[[ Excerpted records open ]]
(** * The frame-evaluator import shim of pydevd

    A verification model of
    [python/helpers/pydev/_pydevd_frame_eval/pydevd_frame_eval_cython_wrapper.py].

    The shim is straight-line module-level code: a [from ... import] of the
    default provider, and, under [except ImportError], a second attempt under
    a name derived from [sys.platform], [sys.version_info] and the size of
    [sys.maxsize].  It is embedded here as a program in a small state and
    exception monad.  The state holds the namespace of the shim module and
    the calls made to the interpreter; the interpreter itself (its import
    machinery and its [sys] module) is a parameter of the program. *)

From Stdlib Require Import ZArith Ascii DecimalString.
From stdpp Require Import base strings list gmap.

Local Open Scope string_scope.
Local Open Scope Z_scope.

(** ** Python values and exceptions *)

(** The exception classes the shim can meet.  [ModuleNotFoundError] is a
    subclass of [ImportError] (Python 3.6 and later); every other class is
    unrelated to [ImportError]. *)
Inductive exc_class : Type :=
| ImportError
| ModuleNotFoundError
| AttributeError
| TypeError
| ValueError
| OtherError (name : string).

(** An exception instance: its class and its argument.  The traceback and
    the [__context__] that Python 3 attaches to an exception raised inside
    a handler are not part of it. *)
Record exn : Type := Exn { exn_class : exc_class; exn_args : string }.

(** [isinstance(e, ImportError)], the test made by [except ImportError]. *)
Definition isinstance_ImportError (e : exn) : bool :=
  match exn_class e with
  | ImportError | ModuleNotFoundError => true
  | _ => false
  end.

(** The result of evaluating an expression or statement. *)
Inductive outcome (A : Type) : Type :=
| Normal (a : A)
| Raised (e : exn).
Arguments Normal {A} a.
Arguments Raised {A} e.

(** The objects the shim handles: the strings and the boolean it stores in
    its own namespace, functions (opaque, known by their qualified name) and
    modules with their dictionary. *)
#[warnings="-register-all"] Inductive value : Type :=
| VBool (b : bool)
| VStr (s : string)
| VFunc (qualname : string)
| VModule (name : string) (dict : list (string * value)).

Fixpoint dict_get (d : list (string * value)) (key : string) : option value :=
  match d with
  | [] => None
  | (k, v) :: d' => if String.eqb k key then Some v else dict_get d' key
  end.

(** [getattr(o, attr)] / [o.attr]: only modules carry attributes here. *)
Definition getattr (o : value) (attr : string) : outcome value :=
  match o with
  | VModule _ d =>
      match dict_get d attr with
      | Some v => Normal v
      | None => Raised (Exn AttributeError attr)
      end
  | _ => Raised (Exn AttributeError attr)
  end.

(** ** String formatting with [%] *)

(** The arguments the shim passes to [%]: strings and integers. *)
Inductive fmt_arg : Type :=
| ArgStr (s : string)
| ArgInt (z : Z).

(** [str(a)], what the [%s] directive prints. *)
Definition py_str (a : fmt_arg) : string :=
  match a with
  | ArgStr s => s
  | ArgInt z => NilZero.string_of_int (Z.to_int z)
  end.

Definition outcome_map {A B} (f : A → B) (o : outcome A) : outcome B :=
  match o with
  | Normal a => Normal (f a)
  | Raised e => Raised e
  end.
[[ Excerpted records closed ]]
**What to do:**
Please write the listing out again, matching each line exactly.

**Exercise solution:**
(** * The frame-evaluator import shim of pydevd

    A verification model of
    [python/helpers/pydev/_pydevd_frame_eval/pydevd_frame_eval_cython_wrapper.py].

    The shim is straight-line module-level code: a [from ... import] of the
    default provider, and, under [except ImportError], a second attempt under
    a name derived from [sys.platform], [sys.version_info] and the size of
    [sys.maxsize].  It is embedded here as a program in a small state and
    exception monad.  The state holds the namespace of the shim module and
    the calls made to the interpreter; the interpreter itself (its import
    machinery and its [sys] module) is a parameter of the program. *)

From Stdlib Require Import ZArith Ascii DecimalString.
From stdpp Require Import base strings list gmap.

Local Open Scope string_scope.
Local Open Scope Z_scope.

(** ** Python values and exceptions *)

(** The exception classes the shim can meet.  [ModuleNotFoundError] is a
    subclass of [ImportError] (Python 3.6 and later); every other class is
    unrelated to [ImportError]. *)
Inductive exc_class : Type :=
| ImportError
| ModuleNotFoundError
| AttributeError
| TypeError
| ValueError
| OtherError (name : string).

(** An exception instance: its class and its argument.  The traceback and
    the [__context__] that Python 3 attaches to an exception raised inside
    a handler are not part of it. *)
Record exn : Type := Exn { exn_class : exc_class; exn_args : string }.

(** [isinstance(e, ImportError)], the test made by [except ImportError]. *)
Definition isinstance_ImportError (e : exn) : bool :=
  match exn_class e with
  | ImportError | ModuleNotFoundError => true
  | _ => false
  end.

(** The result of evaluating an expression or statement. *)
Inductive outcome (A : Type) : Type :=
| Normal (a : A)
| Raised (e : exn).
Arguments Normal {A} a.
Arguments Raised {A} e.

(** The objects the shim handles: the strings and the boolean it stores in
    its own namespace, functions (opaque, known by their qualified name) and
    modules with their dictionary. *)
#[warnings="-register-all"] Inductive value : Type :=
| VBool (b : bool)
| VStr (s : string)
| VFunc (qualname : string)
| VModule (name : string) (dict : list (string * value)).

Fixpoint dict_get (d : list (string * value)) (key : string) : option value :=
  match d with
  | [] => None
  | (k, v) :: d' => if String.eqb k key then Some v else dict_get d' key
  end.

(** [getattr(o, attr)] / [o.attr]: only modules carry attributes here. *)
Definition getattr (o : value) (attr : string) : outcome value :=
  match o with
  | VModule _ d =>
      match dict_get d attr with
      | Some v => Normal v
      | None => Raised (Exn AttributeError attr)
      end
  | _ => Raised (Exn AttributeError attr)
  end.

(** ** String formatting with [%] *)

(** The arguments the shim passes to [%]: strings and integers. *)
Inductive fmt_arg : Type :=
| ArgStr (s : string)
| ArgInt (z : Z).

(** [str(a)], what the [%s] directive prints. *)
Definition py_str (a : fmt_arg) : string :=
  match a with
  | ArgStr s => s
  | ArgInt z => NilZero.string_of_int (Z.to_int z)
  end.

Definition outcome_map {A B} (f : A → B) (o : outcome A) : outcome B :=
  match o with
  | Normal a => Normal (f a)
  | Raised e => Raised e
  end.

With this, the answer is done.